Brazil: Central Bank cuts SELIC rate to 6.75%, signals end of easing cycle
At its 7 February meeting, the Central Bank of Brazil’s Monetary Policy Committee (Comité de Politica Monetaria, COPOM) decided to cut the benchmark SELIC interest rate by 25 basis points, a smaller cut than the 50 basis-point reduction it made at the previous meeting. The SELIC rate now rests at 6.75%—a record low. The committee’s decision matched market analysts’ expectations and marked the 11th consecutive cut in the Bank’s easing cycle.
Historically low inflation has afforded the Central Bank space to reduce rates to support the economic recovery. In the accompanying press release, the Bank commented that the behavior of inflation is favorable and refrained from revising its forecasts. The Bank sees inflation ending 2018 around 4.2%, in a scenario where the SELIC rate ends the year at 6.75%.
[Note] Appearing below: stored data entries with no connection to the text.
(* ===== verification/NgxUpstreamPolicyProps.v ===== *)
(** * Properties of the policies ip_hash and least_conn

    least_conn chooses a peer with the least number of connections for its weight;
    ip_hash sends a client to the same peer as long as that works. *)
From S2P Require Import Prelude NginxProps NgxUpstreamPolicy NgxUpstreamRRProps.
#[local] Open Scope Z_scope.

Module LeastConnProps.
Import LeastConn.

Section Choice.
Context (now : Z) (t cs : list Z) (base : nat) (l0 : list peer).

Definition conns_of (i : nat) : Z := nth (base + i) cs 0.
Context (Hroom : room t (length l0)) (Hcs : (base + length l0 <= length cs)%nat) (Hpos : Forall (fun n => 0 <= n) cs).
Context (Hw : Forall (fun p => 1 <= weight p) l0).
Context (Hsmall : forall i j p, (i < length l0)%nat -> l0 !! j = Some p -> conns_of i * weight p < 2 ^ 64).

Definition weight_of (i : nat) : Z := match l0 !! i with Some p => weight p | None => 1 end.
Definition able (i : nat) : Prop := exists p, l0 !! i = Some p /\ eligible now t (Z.of_nat i) p = true.
(** [i] has at most as many connections for its weight as [j]. *)
Definition lighter (i j : nat) : Prop := conns_of i * weight_of j <= conns_of j * weight_of i.
Definition least_below (n p : nat) : Prop := (p < n)%nat /\ able p /\ forall j, (j < n)%nat -> able j -> lighter p j.

Lemma weight_of_pos i : 1 <= weight_of i.
Proof. unfold weight_of. destruct (l0 !! i) as [p|] eqn:E; [|lia]. apply (Forall_lookup_1 _ _ _ _ Hw E). Qed.

Lemma conns_of_pos i : 0 <= conns_of i.
Proof.
  unfold conns_of. destruct (nth_lookup_or_length cs (base + i) 0) as [E|E]; [|by rewrite nth_overflow by lia].
  apply (Forall_lookup_1 _ _ _ _ Hpos E).
Qed.

Lemma lighter_trans i j k : lighter i j -> lighter j k -> lighter i k.
Proof.
  unfold lighter. intros H1 H2. pose proof (weight_of_pos i). pose proof (weight_of_pos j). pose proof (weight_of_pos k).
  apply (Z.mul_le_mono_pos_r _ _ (weight_of j)); [lia|].
  apply (Z.mul_le_mono_nonneg_r _ _ (weight_of k)) in H1; [|lia]. apply (Z.mul_le_mono_nonneg_r _ _ (weight_of i)) in H2; [|lia]. lia.
Qed.

Lemma conns_at_of i : (i < length l0)%nat -> conns_at cs base (Z.of_nat i) = Ok (conns_of i).
Proof.
  intros Hi. unfold conns_at, conns_of. rewrite Nat2Z.id. destruct (nth_lookup_or_length cs (base + i) 0) as [->|]; [done|lia].
Qed.

Lemma u64_product i j p : (i < length l0)%nat -> l0 !! j = Some p -> u64 (conns_of i * weight p) = conns_of i * weight_of j.
Proof.
  intros Hi Hj. unfold weight_of. rewrite Hj. apply uwrap_small. specialize (Hsmall i j p Hi Hj). pose proof (conns_of_pos i).
  pose proof (Forall_lookup_1 _ _ _ _ Hw Hj). cbn in *. nia.
Qed.

Lemma eligible_test i p : (i < length l0)%nat ->
  exists w, word_at t (Z.of_nat i) = Ok w /\ negb (Z.land w (mask (Z.of_nat i)) =? 0) = marked t (Z.of_nat i) /\
    (marked t (Z.of_nat i) || negb (usable now p)) = negb (eligible now t (Z.of_nat i) p).
Proof.
  intros Hi. unfold room in Hroom. eexists. split; [apply word_at_nth; lia|]. split; [done|]. unfold eligible. by destruct (marked _ _), (usable now p).
Qed.

Definition best_inv (n : nat) (b : option (Z * Z * bool)) : Prop :=
  match b with
  | Some (p, bw, _) => exists j, p = Z.of_nat j /\ bw = weight_of j /\ least_below n j
  | None => forall j, (j < n)%nat -> ~ able j
  end.

Lemma least_loop_spec rest : forall n b, drop n l0 = rest -> (n <= length l0)%nat -> best_inv n b ->
  exists b', least_loop now t cs base (Z.of_nat n) rest b = Ok b' /\ best_inv (length l0) b'.
Proof.
  induction rest as [|pe rest IH]; intros n b Hd Hn Hb; cbn [least_loop].
  { exists b. split; [done|]. replace (length l0) with n; [done|]. apply (f_equal length) in Hd. rewrite length_drop in Hd. cbn in Hd. lia. }
  assert (Hpe : l0 !! n = Some pe) by (rewrite <- (Nat.add_0_r n), <- lookup_drop, Hd; done).
  assert (Hrest : drop (S n) l0 = rest) by (rewrite <- Nat.add_1_r, <- drop_drop, Hd; done).
  apply lookup_lt_Some in Hpe as Hlt. destruct (eligible_test n pe Hlt) as (w & E1 & E2 & E3). rewrite E1. cbn [obind]. rewrite E2, E3.
  replace (Z.of_nat n + 1) with (Z.of_nat (S n)) by lia.
  destruct (eligible now t (Z.of_nat n) pe) eqn:Hel; cbn [negb].
  - assert (Hable : able n) by by exists pe. rewrite conns_at_of by done. cbn [obind].
    assert (Hwn : weight_of n = weight pe) by (unfold weight_of; by rewrite Hpe).
    destruct b as [[[p bw] many]|]; cbn [best_inv] in Hb.
    + destruct Hb as (j & -> & -> & Hj & Haj & Hlj). rewrite conns_at_of by lia. cbn [obind]. pose proof Haj as (q & Hq & _).
      assert (Hbw : weight_of j = weight q) by (unfold weight_of; by rewrite Hq). rewrite Hbw, (u64_product n j q), (u64_product j n pe), <- Hbw by (done || lia).
      destruct (Z.ltb_spec (conns_of n * weight_of j) (conns_of j * weight_of n)); (apply IH; [done|lia|]).
      * exists n. split; [done|]. split; [done|]. split; [lia|]. split; [done|]. intros i Hi Hai. destruct (Nat.eq_dec i n) as [->|]; [unfold lighter; lia|].
        apply lighter_trans with j; [unfold lighter; lia|]. apply Hlj; [lia|done].
      * exists j. split; [done|]. split; [done|]. split; [lia|]. split; [done|]. intros i Hi Hai. destruct (Nat.eq_dec i n) as [->|]; [unfold lighter; lia|].
        apply Hlj; [lia|done].
    + apply IH; [done|lia|]. exists n. split; [done|]. split; [done|]. split; [lia|]. split; [done|]. intros i Hi Hai.
      destruct (Nat.eq_dec i n) as [->|]; [unfold lighter; lia|]. exfalso. apply (Hb i); [lia|done].
  - assert (Hno : ~ able n) by (intros (q & Hq & He); rewrite Hpe in Hq; injection Hq as <-; congruence).
    apply IH; [done|lia|]. destruct b as [[[p bw] many]|]; cbn [best_inv] in *.
    + destruct Hb as (j & -> & -> & Hj & Haj & Hlj). exists j. split; [done|]. split; [done|]. split; [lia|]. split; [done|].
      intros i Hi Hai. destruct (Nat.eq_dec i n) as [->|]; [done|]. apply Hlj; [lia|done].
    + intros i Hi Hai. destruct (Nat.eq_dec i n) as [->|]; [done|]. apply (Hb i); [lia|done].
Qed.
(** The second loop changes weights of the round robin only. *)
Definition alike (p q : peer) : Prop := weight p = weight q /\ down p = down q /\ usable now p = usable now q /\ name p = name q /\ sockaddr p = sockaddr q.

Lemma alike_insert l i pe pe' : Forall2 alike l l0 -> l !! i = Some pe -> alike pe' pe -> Forall2 alike (<[i := pe']> l) l0.
Proof.
  intros Hl Hi (E1 & E2 & E3 & E4 & E5). destruct (Forall2_lookup_l _ _ _ _ _ Hl Hi) as (q & Hq & A1 & A2 & A3 & A4 & A5).
  rewrite <- (list_insert_id l0 i q Hq). apply Forall2_insert; [done|]. unfold alike. by rewrite E1, E2, E3, E4, E5.
Qed.

Lemma alike_weight l i pe : Forall2 alike l l0 -> l !! i = Some pe -> weight pe = weight_of i.
Proof. intros Hl Hi. destruct (Forall2_lookup_l _ _ _ _ _ Hl Hi) as (q & Hq & A1 & _). unfold weight_of. by rewrite Hq. Qed.

Lemma many_loop_spec n : forall i p l total, (i + n = length l0)%nat -> Forall2 alike l l0 -> least_below (length l0) p ->
  exists l' p' total', many_loop n now t cs base l (Z.of_nat i) (Z.of_nat p) total = Ok (l', Z.of_nat p', total') /\
    Forall2 alike l' l0 /\ least_below (length l0) p'.
Proof.
  induction n as [|n IH]; intros i p l total Hi Hl Hp; cbn [many_loop]; [by exists l, p, total|].
  assert (Hlen : length l = length l0) by by apply Forall2_length in Hl.
  destruct (lookup_lt_is_Some_2 l i ltac:(lia)) as [pe Hpe]. pose proof Hp as (Hpl & Hap & Hlp).
  destruct (lookup_lt_is_Some_2 l p ltac:(lia)) as [best Hbest].
  destruct (eligible_test i pe ltac:(lia)) as (w & E1 & E2 & E3). rewrite E1. cbn [obind]. rewrite E2.
  replace (Z.of_nat i + 1) with (Z.of_nat (S i)) by lia. rewrite !Nat2Z.id, Hpe, Hbest.
  destruct (marked t (Z.of_nat i)) eqn:Em; [apply IH; [lia|done|done]|]. destruct (down pe) eqn:Ed; [apply IH; [lia|done|done]|].
  rewrite !conns_at_of by lia. cbn [obind].
  destruct (Forall2_lookup_l _ _ _ _ _ Hl Hpe) as (q & Hq & A1 & A2 & A3 & _). destruct (Forall2_lookup_l _ _ _ _ _ Hl Hbest) as (qb & Hqb & B1 & _).
  rewrite A1, B1, (u64_product i p qb), (u64_product p i q) by (done || lia).
  destruct (Z.eqb_spec (conns_of i * weight_of p) (conns_of p * weight_of i)) as [Eq|_]; cbn [negb orb]; [|apply IH; [lia|done|done]].
  destruct (usable now pe) eqn:Eu; cbn [negb]; [|apply IH; [lia|done|done]].
  assert (Hli : least_below (length l0) i).
  { split; [lia|]. split; [exists q; split; [done|]; unfold eligible; by rewrite Em, <- A3|]. intros j Hj Haj. apply lighter_trans with p; [unfold lighter; lia|by apply Hlp]. }
  match goal with |- context [many_loop n now t cs base (<[i := ?x]> l) _ (if ?b then _ else _) ?tot] =>
    assert (Hins : Forall2 alike (<[i := x]> l) l0) by (apply (alike_insert l i pe); [done|done|by split_and!]); destruct b; apply IH; [lia|done|done|lia|done|done] end.
Qed.
End Choice.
The Bank’s forward guidance suggested that this was likely the final cut in the easing cycle, if incoming data is as expected. The SELIC rate is now at a historical low and should be sufficient to stroke growth. Moreover, pre-election uncertainty could cause the Bank to take a more cautious stance and refrain from changing interest rates. However, the Bank did still highlight that upside and downside risks to the outlook persist and left a window open for a surprise move. Commenting on the outlook for policy rates, analyst João Pedro Ribeiro adds:
“We continue to believe that: the current level of the Selic rate, the prospects for the output gap and inflation conditions should allow the BCB to remain on hold throughout 2018, before normalization to higher rates next year. The pace of narrowing of the very wide output gap, the behavior of inflation expectations going into an uncertain electoral process and the conditions in the external environment will all be key in determining when and how such normalization begins.”